Look through the entries below for the string "value", and copy each line where it is found.

● **Stored items**:
=====
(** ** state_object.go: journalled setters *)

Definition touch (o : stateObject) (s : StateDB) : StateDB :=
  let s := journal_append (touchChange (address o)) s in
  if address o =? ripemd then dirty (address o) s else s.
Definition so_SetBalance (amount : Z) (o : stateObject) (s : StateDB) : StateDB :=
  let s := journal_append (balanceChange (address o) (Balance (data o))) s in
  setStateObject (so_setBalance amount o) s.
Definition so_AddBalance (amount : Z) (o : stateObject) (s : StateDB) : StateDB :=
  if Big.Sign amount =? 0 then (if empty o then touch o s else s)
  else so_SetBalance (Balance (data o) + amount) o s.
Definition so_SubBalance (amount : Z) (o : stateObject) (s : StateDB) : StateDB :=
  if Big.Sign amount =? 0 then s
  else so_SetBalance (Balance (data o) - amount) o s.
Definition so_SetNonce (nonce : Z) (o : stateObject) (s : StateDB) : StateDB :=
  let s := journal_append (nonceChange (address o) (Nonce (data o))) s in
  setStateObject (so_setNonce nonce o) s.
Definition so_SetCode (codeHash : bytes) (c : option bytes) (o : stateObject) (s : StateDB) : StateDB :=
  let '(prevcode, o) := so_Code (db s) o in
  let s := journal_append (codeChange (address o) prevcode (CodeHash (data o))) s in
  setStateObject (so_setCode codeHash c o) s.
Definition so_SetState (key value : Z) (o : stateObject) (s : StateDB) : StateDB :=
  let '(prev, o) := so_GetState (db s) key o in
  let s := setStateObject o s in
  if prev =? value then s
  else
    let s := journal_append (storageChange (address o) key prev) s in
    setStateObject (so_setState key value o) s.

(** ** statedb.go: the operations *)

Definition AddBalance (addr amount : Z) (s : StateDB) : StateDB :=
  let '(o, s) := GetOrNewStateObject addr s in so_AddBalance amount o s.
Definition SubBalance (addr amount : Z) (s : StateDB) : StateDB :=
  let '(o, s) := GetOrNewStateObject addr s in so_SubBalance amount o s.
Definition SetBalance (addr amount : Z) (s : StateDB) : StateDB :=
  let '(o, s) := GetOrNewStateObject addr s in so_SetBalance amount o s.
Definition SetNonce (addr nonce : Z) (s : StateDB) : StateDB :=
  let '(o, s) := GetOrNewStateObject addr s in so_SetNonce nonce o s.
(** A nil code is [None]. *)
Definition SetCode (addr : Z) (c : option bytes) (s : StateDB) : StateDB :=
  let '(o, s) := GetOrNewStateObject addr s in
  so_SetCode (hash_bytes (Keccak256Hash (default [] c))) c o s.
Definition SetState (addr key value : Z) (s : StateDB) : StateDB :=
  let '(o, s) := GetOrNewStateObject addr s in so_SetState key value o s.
=====
● **SOLUTION**:
Definition so_SetState (key value : Z) (o : stateObject) (s : StateDB) : StateDB :=
  if prev =? value then s
    setStateObject (so_setState key value o) s.
Definition SetState (addr key value : Z) (s : StateDB) : StateDB :=
  let '(o, s) := GetOrNewStateObject addr s in so_SetState key value o s.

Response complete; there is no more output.